To ensure that fixed telephony do not go to extinction in the country, the Executive Vice-Chairman, NCC, Dr. Eugene Juwah, announced in February 2012 that it was considering awarding new fixed line licences in 2013.
Juwah said licences would be issued to fixed line operators in an attempt to revive fixed telecommunications in the country and stop the over-reliance on mobile telephony in Nigeria.
He said, “We have broad plans for broadband deployment to enable us create an impact in the whole nation. To implement this, we have adopted the open access model as the platform. We are also looking at resuscitating the fixed line sector by giving out new licences and in doing this, increase telephony penetration.
“The success of this twin action will give Nigerians an enhanced choice of products and services, reduce over- reliance on mobile services and encourage internet usage.”
However, the President, Association of Licensed Telecommunications Operators of Nigeria, Mr.
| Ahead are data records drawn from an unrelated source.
(* ===== verification/CreateIsoSpec.v ===== *)
(** * The image that create_iso writes

    The file holds the bytes of the virtual image, all of them and in order:
    whatever block a read ends in, and although neither reads nor writes are
    checked, as long as the disk has room. *)

From S2P Require Import Prelude Endian Os Stream CString AbsFile FileIso VIso VIsoView VIsoTree VIsoBuild.
From S2P Require Import VIsoImage Client RoFile Scenario VIsoSpec VIsoServe VIsoProps Frame VIsoFrame.
From S2P Require Import DispatchSpec Connect CreateIso.

Section spec.
Context {W : Type} `{PosixLaws W, !StreamView W, !StreamLaws W, !WriteView W, !WriteLaws W, Aes,
  !VisoSys W, !VisoView W, !VisoSysLaws W}.
Variables (root_len make_iso : Z) (dirs_max : nat) (st_uninit : file_stat_t) (heap : mem).
Variables (this : File) (this_v : VIsoFile).
Implicit Types (v : VIsoFile) (w : W) (m : mem) (X out : bytes).

#[local] Instance viso : AbstractFile VIsoFile W := VIso_AbstractFile dirs_max st_uninit.
#[local] Instance ro_class : AbstractFile (File + VIsoFile) W := ro_AbstractFile root_len make_iso st_uninit.
#[local] Instance new : RoFactory (File + VIsoFile) := ro_factory this (VIsoFile_ctor this_v).

(** ** Reading beside a file that is being written *)

(** The descriptor [d] goes on appending to its file. *)
Definition appends (d : Z) (w w' : W) : Prop := forall p, writing w d = Some p ->
  writing w' d = Some p /\ forall n, room w d n -> room w' d n.

#[local] Instance appends_chain d : Chain (appends d).
Proof.
  split; [by intros w p|]. intros w1 w2 w3 A B p Hp. destruct (A p Hp) as [Hp2 R1].
  destruct (B p Hp2) as [Hp3 R2]. auto.
Qed.

Lemma appends_but d d' w w' : d' <> d -> keeps_writing (fun x => x <> d') w w' -> appends d w w'.
Proof. intros Hne [A B] p Hp. split; [by apply A|intros n; by apply B]. Qed.

Lemma read_data_appends d f s c w r c' w' : read_data f s c w = (r, c', w') -> quiet (appends d) w w'.
Proof.
  unfold read_data, open_file. destruct (sys_open (fl_path f) O_RDONLY w) as [d1 w1] eqn:E1.
  apply wl_open in E1 as [Hnew K1]. intros E p Hp. revert p Hp E. intros p Hp.
  assert (d1 <> d) as Hne by congruence.
  assert (appends d w w1) as A1 by (destruct K1 as [A B]; intros q Hq; split; [by apply A|intros n; by apply B]).
  destruct (negb (FD_OK d1)); [intros [= _ _ <-]; by apply A1|].
  unfold seek_file. destruct (sys_lseek d1 _ SEEK_SET w1) as [r2 w2] eqn:E2.
  apply wl_lseek, (appends_but d d1 _ _ Hne) in E2.
  unfold read_file. destruct (sys_read d1 _ w2) as [[r3 x] w3] eqn:E3. apply wl_read, (appends_but d d1 _ _ Hne) in E3.
  unfold close_file. destruct (sys_close d1 w3) as [r4 w4] eqn:E4. apply wl_close, (appends_but d d1 _ _ Hne) in E4.
  assert (appends d w w4) as A by (do 3 (eapply (inert_trans (Q := appends d)); [eassumption|]); exact E4).
  destruct (r3 <? 0); [intros [= _ _ <-]; by apply A|].
  destruct (negb _); intros [= _ _ <-]; by apply A.
Qed.

Lemma VIso_read_tree m o n v w r m' v' w' :
  VIso_read m o n v w = (r, m', v', w') -> all_files v' = all_files v.
Proof.
  unfold VIso_read. destruct (fsBuf v); [|by intros [= _ _ <- _]].
  destruct (_ || _); [by intros [= _ _ <- _]|]. destruct (vFilePtr v <? 0); [by intros [= _ _ <- _]|].
  intros [p ->]%read_image_tree. done.
Qed.

(** The contents of an image are those of its files. *)
Lemma VIso_view_files v w w' :
  (forall f, f ∈ all_files v -> file_at w' (fl_path f) = file_at w (fl_path f)) ->
  VIso_view v w' = VIso_view v w.
Proof.
  intros E. unfold VIso_view. destruct (fsBuf v) as [fs|]; [cbn|done].
  assert (mapM (file_contents w') (all_files v) = mapM (file_contents w) (all_files v)) as ->; [|done].
  induction (all_files v) as [|f l IH]; [done|].
  assert (file_contents w' f = file_contents w f) as Ef by (unfold file_contents; rewrite (E f); [done|by left]).
  cbn. rewrite Ef, IH; [done|]. intros g Hg. apply E. by right.
Qed.

(** ** The copy *)

(** [off] bytes of the image [X] are in the file [out]. *)
Record copied v w d out X (off : Z) : Prop := {
  cp_view : VIso_view v w = Some (X, off);
  cp_writing : writing w d = Some out;
  cp_room : room w d (blen X - off);
  cp_out : file_at w out = Regular (slice 0 off X);
  cp_apart f : f ∈ all_files v -> ~ same_file w out (fl_path f);
}.

Lemma copy_block_ok n d m v w out X off :
  copied v w d out X off -> 0 <= n < 2 ^ 63 -> off + n <= blen X ->
  exists v' m' w', copy_block n d (inr v : File + VIsoFile) m w = (inr v', m', w') /\
    copied v' w' d out X (off + n).
Proof.
  intros [Hv Hw Hr Hout Hap] Hn Hlen. pose proof (VIso_view_bounds v w X off Hv) as [_ Hoff].
  destruct (VIso_read_ok v w X off m 0 n Hv Hn) as (m1 & v1 & w1 & E & _ & Hm & _ & Hv1).
  assert (blen (slice off n X) = n) as En by (rewrite blen_slice; lia). rewrite En in *.
  pose proof (VIso_read_keeps (appends d) (read_data_appends d) _ _ _ _ _ _ _ _ _ E _ Hw) as [Hw1 Hr1].
  pose proof (VIso_read_keeps same_files (read_data_inert same_files) _ _ _ _ _ _ _ _ _ E out) as Ho1.
  pose proof (VIso_read_keeps keeps_names (read_data_inert keeps_names) _ _ _ _ _ _ _ _ _ E) as Hn1.
  pose proof (VIso_read_tree _ _ _ _ _ _ _ _ _ E) as Ht.
  unfold copy_block, write_file.
  change (af_read m 0 n (inr v : File + VIsoFile) w) with (on_viso (VIso_read m 0 n v w)).
  rewrite E. cbn [on_viso]. rewrite Hm.
  destruct (wl_write_ok d (slice off n X) w1 out (blen X - off) Hw1 (Hr1 _ Hr)) as (w2 & Ew & Hr2); [lia|].
  rewrite Ew. pose proof (proj2 (sl_write _ _ _ _ _ Ew)) as Hs2.
  destruct (wl_write _ _ _ _ _ _ _ Ew Hw1 (eq_trans Ho1 Hout)) as (Hf2 & Hw2 & _ & Hother).
  exists v1, m1, w2. split; [done|].
  assert (forall f, f ∈ all_files v1 -> ~ same_file w1 out (fl_path f)) as Hap1.
  { intros f Hf Hs. rewrite Ht in Hf. by apply (Hap f Hf), (kn_same_file _ _ Hn1). }
  split.
  - rewrite (VIso_view_files v1 w1 w2); [done|]. intros f Hf. apply Hother, Hap1, Hf.
  - done.
  - rewrite En in Hr2. by replace (blen X - (off + n)) with (blen X - off - n) by lia.
  - destruct Hf2 as [[? _]|[_ Hf2]]; [rewrite En in *; lia|]. rewrite Hf2, take_ge by (unfold blen; lia).
    by rewrite slice_split by lia.
  - intros f Hf Hs. by apply (Hap1 f Hf), Hs2.
Qed.

Lemma copy_blocks_ok k : forall i d m v w out X,
  copied v w d out X (i * buf_size) -> 0 <= i -> (i + Z.of_nat k) * buf_size <= blen X -> blen X < 2 ^ 63 ->
  exists v' m' w', copy_blocks k (i * buf_size) ((i + Z.of_nat k) * buf_size) d (inr v : File + VIsoFile) m w
      = Some (inr v', m', w') /\ copied v' w' d out X ((i + Z.of_nat k) * buf_size).
Proof.
  induction k as [|k IH]; intros i d m v w out X Hc Hi Hk HX; cbn [copy_blocks]; unfold buf_size in *.
  - rewrite Z.add_0_r. rewrite Z.ltb_irrefl. by exists v, m, w.
  - destruct (Z.ltb_spec (i * 0x10000) ((i + Z.of_nat (S k)) * 0x10000)); [|lia].
    destruct (copy_block_ok 0x10000 d m v w out X _ Hc) as (v1 & m1 & w1 & -> & Hc1); [lia..|].
    rewrite u64_small by lia.
    replace (i * 0x10000 + 0x10000) with ((i + 1) * 0x10000) in * by lia.
    replace (i + Z.of_nat (S k)) with (i + 1 + Z.of_nat k) in * by lia.
    apply IH; [done|lia..].
Qed.

Lemma copy_image_ok d m v w out X : copied v w d out X 0 -> blen X < 2 ^ 63 ->
  exists v' m' w', copy_image (blen X) d (inr v : File + VIsoFile) m w = Some (inr v', m', w') /\
    file_at w' out = Regular X.
Proof.
  intros Hc HX. unfold copy_image. pose proof (blen_nonneg X).
  pose proof (Z.div_mod (blen X) buf_size ltac:(done)) as Hdiv.
  pose proof (Z.mod_pos_bound (blen X) buf_size ltac:(done)) as Hmod.
  set (q := blen X / buf_size) in *. set (rem := blen X mod buf_size) in *.
  assert (0 <= q) as Hq by (apply Z.div_pos; done).
  replace (blen X - rem) with (q * buf_size) by lia.
  assert (exists v1 m1 w1, (if buf_size <=? q * buf_size
      then copy_blocks (Z.to_nat (q * buf_size / buf_size)) 0 (q * buf_size) d (inr v) m w
      else Some (inr v, m, w)) = Some (inr v1 : File + VIsoFile, m1, w1) /\ copied v1 w1 d out X (q * buf_size))
    as (v1 & m1 & w1 & -> & Hc1).
  { rewrite Z.div_mul by done. destruct (Z.leb_spec buf_size (q * buf_size)).
    - destruct (copy_blocks_ok (Z.to_nat q) 0 d m v w out X) as (v1 & m1 & w1 & E & Hc1); rewrite ?Z2Nat.id by lia;
        [done|done|lia|done|]. rewrite Z2Nat.id in E, Hc1 by lia. by exists v1, m1, w1.
    - assert (q = 0) as -> by (unfold buf_size in *; lia). by exists v, m, w. }
  destruct (Z.ltb_spec 0 rem).
  - destruct (copy_block_ok rem d m1 v1 w1 out X _ Hc1) as (v2 & m2 & w2 & -> & Hc2); [unfold buf_size in *; lia..|].
    exists v2, m2, w2. split; [done|]. rewrite (cp_out _ _ _ _ _ _ Hc2).
    replace (q * buf_size + rem) with (blen X) by lia. by rewrite slice_all.
  - exists v1, m1, w1. split; [done|]. rewrite (cp_out _ _ _ _ _ _ Hc1).
    replace (q * buf_size) with (blen X) by lia. by rewrite slice_all.
Qed.

Lemma iso_exit_files ret (c : client_t (File + VIsoFile)) w : exists w', iso_exit ret c w = Some (ret, w') /\
  forall q, file_at w' q = file_at w q.
Proof.
  unfold iso_exit. destruct (finalize_client c w) as [c' w'] eqn:E. exists w'. split; [done|].
  apply (finalize_client_inert same_files) in E; [exact E|]. intros s w0 q. apply (kf_path _ _ _ (proj1 (law_shutdown s w0))).
Qed.

(** C11. The file that [create_iso] makes of a directory holds exactly the bytes of
    the virtual image that is opened for it, the last partial block included,
    provided that the disk has room and that the image is not made of itself. *)
Theorem create_iso_writes_image folder out ps3 v X w w1 w2 w3 :
  folder <> [] -> out <> [] -> first_of 0 folder (str ".iso") (str ".ISO") = None ->
  sys_malloc BUFFER_SIZE w = (true, w1) ->
  sys_malloc (MAX_PATH_LEN + blen folder + 1) w1 = (true, w2) ->
  VIso_open dirs_max st_uninit (Some folder) O_RDONLY (VIsoFile_ctor this_v (bool_decide (ps3 = VISO_PS3))) w2
    = Some (SUCCEEDED, v, w3) ->
  VIso_view v w3 = Some (X, 0) -> creatable w3 out (blen X) ->
  (forall f, f ∈ all_files v -> ~ same_file w3 out (fl_path f)) ->
  exists w', create_iso (R := File + VIsoFile) false false st_uninit heap this (Some folder) (Some out) ps3 w
      = Some (SUCCEEDED, w') /\ file_at w' out = Regular X.
Proof.
  intros Hfo Hou Hext Em1 Em2 Eo Hv Hcr Hap. pose proof (VIso_view_bounds v w3 X 0 Hv) as [HX _].
  unfold create_iso, initialize_client. destruct folder as [|x folder]; [done|]. destruct out as [|y out]; [done|].
  cbv zeta. rewrite Em1. cbn [negb buf]. rewrite Em2. cbn [negb].
  rewrite Hext. cbn [isSome new_VIsoFile new ro_factory]. set (c := set_wo _ _).
  match goal with |- context [af_open ?p O_RDONLY ?f w2] =>
    change (af_open p O_RDONLY f w2) with (on_viso (A := Z) <$> VIso_open dirs_max st_uninit p O_RDONLY
      (VIsoFile_ctor this_v (bool_decide (ps3 = VISO_PS3))) w2) end.
  rewrite Eo. cbn [fmap option_fmap option_map on_viso SUCCEEDED Z.ltb Z.compare].
  destruct (viso_fstat_view v w3 X 0 st_uninit Hv) as (st & Est & Hsize).
  change (af_fstat st_uninit (inr v : File + VIsoFile) w3) with (on_viso (VIso_fstat st_uninit v w3)).
  rewrite Est. cbn [on_viso Z.ltb Z.compare open_file].
  destruct (wl_create_ok (y :: out) (blen X) w3 Hcr) as (d & w4 & E4 & Hd & Hf4 & Hw4 & Hr4).
  rewrite E4. unfold FD_OK. destruct (Z.leb_spec 0 d); [cbn [negb]|lia].
  assert (size_to_copy false false ps3 st = blen X) as ->.
  { unfold size_to_copy. cbn. rewrite Hsize. apply u64_small. pose proof (blen_nonneg X). lia. }
  destruct (copy_image_ok d heap v w4 (y :: out) X) as (v5 & m5 & w5 & -> & Hf5); [|lia|].
  { split; [|done|by rewrite Z.sub_0_r|by rewrite slice_0|].
    - rewrite <- Hv. apply VIso_view_files. intros f Hf. apply (wl_create _ _ _ _ E4), Hap, Hf.
    - intros f Hf Hs. by apply (Hap f Hf), (proj2 (sl_create _ _ _ _ E4)). }
  unfold close_file. destruct (sys_close d w5) as [r6 w6] eqn:E6. pose proof (law_close _ _ _ _ E6) as (K6 & _).
  destruct (iso_exit_files SUCCEEDED (set_buf (Some m5) (set_ro (Some (inr v5)) c)) w6) as (w7 & E7 & Hf7).
  exists w7. split; [exact E7|]. by rewrite Hf7, (kf_path _ _ _ K6).
Qed.
End spec.

Lemma create_iso_writes_image_witness :
  exists v X w', viso_run = Some (SUCCEEDED, v, viso_sim) /\ VIso_view v viso_sim = Some (X, 0) /\
    create_iso (H1 := ro_AbstractFile (blen root) 1 st0) (H2 := ro_factory this0 (VIsoFile_ctor viso0))
      false false st0 (zext []) this0 (Some (str "/g")) (Some (str "g.iso")) VISO_ISO viso_sim
      = Some (SUCCEEDED, w') /\ file_at w' (str "g.iso") = Regular X.
Proof.
  destruct viso_run_ok as (v & E & Hfit & Hb).
  destruct (open_served (str "/g") v viso_sim (viso_open_spec _ _ _ _ _ _ _ _ E) Hfit (viso_good v Hb)
    (viso_servable v Hb)) as [X HX]. pose proof (sd_view _ _ _ HX) as Hv.
  exists v, X. assert (creatable viso_sim (str "g.iso") (blen X)) as Hcr.
  { split; [by vm_compute|]. pose proof (VIso_view_bounds v viso_sim X 0 Hv) as [? _].
    pose proof (blen_nonneg X). lia. }
  assert (forall f, f ∈ all_files v -> ~ same_file viso_sim (str "g.iso") (fl_path f)) as Hap.
  { intros f Hf. unfold all_files in Hf. rewrite (bare_files viso_dirs) in Hf by (by rewrite Hb).
    apply list_elem_of_In in Hf as [<-|[<-|[]]]; vm_compute; congruence. }
  destruct (create_iso_writes_image (blen root) 1 dirs_max0 st0 (zext []) this0 viso0 (str "/g") (str "g.iso")
    VISO_ISO v X viso_sim viso_sim viso_sim viso_sim ltac:(done) ltac:(done) eq_refl eq_refl eq_refl E Hv Hcr Hap)
    as (w' & E' & Hf).
  exists w'. split; [exact E|]. split; [exact Hv|]. split; [exact E'|exact Hf].
Defined.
Gbenga Adebayo, said this would be a little difficult saying the cost of investing in fixed telephony infrastructure was huge for many operators.
In the same vein, analysts with Africa Analysis, a telecoms and Information Technology research firm, Mr. Babatunde Afolayan and Mr. Dobek Pater, opined that issuing additional CDMA licences for the purpose of deploying fixed line networks was not going to drive the growth of the fixed and broadband markets.
What is needed, according to them, is the development of a broadband policy and a national strategy that will set out objectives and a broad framework for achieving those objectives in terms of broadband development in Nigeria. The policy, they said, must be translated into a set of actionable market regulations, with the objective of meeting the policy targets.
They explained that the reason fixed line market had not developed well was not due to an insufficient number of operators in the market, but rather due to the quality of the market players and market conditions the operators had to contend with.
Analysts, who shared Afolayan and Pater’s views, also agreed that the telecoms industry was not lacking in operators who had been issued with licences to offer fixed and fixed wireless services.
They are, therefore, sceptical of how the new licences to be issued will revive fixed telephony in the country.
According to The Punch report of February 26, 2012, there are 11 companies licensed to offer fixed wireless services in Nigeria. They include XS Broadband Limited, Witel Limited (formerly Startech Connection Limited), Rainbownet Limited, Odua Telecoms Limited, and Cyberspace Limited.
Others are IPNX Nigeria Limited, Wideways Nigeria Limited, Hyperia Limited, Mega Tech Engineering Limited, Horizon Broadcasting and Telecommunications Limited, and Swift Networks Limited.
Some of these licensees never rolled out any network and even those that did never made any significant impact as some were encumbered with frequency issues and fleeting technology.
Incidentally, the licences of these operators will expire by the end of the year.Apart from these fixed wireless operators, there are other bigger operators who obtained Unified Access Service Licences. By the UASL, they could render fixed telephony services but majority of them concentrated on mobile services.
The list comprises Starcomms Limited, Danjay Telecomms Limited, Prest Cable & Satellite TV Systems Limited, MTN Nigeria Communications Limited, Multi–Links Telecommunications Limited, Gicell Wireless Limited, Intercellular Nigeria Plc, Celtel (now Airtel) Nigeria Limited.
Others are Siotel Nigeria Limited, Gamjitel Limited, Emerging Markets Telecommunication Services Limited (Etisalat), Visafone Communications Limited, Reliance Telecommunications Limited, Alheri Engineering Co. Limited, Smile Communications Nigeria Limited, and Megatech Engineering Limited.
Experts reiterated that the problem with fixed telephony in the country, was not inadequate operators, but too many operators focusing on small fixed services operations and mobile services.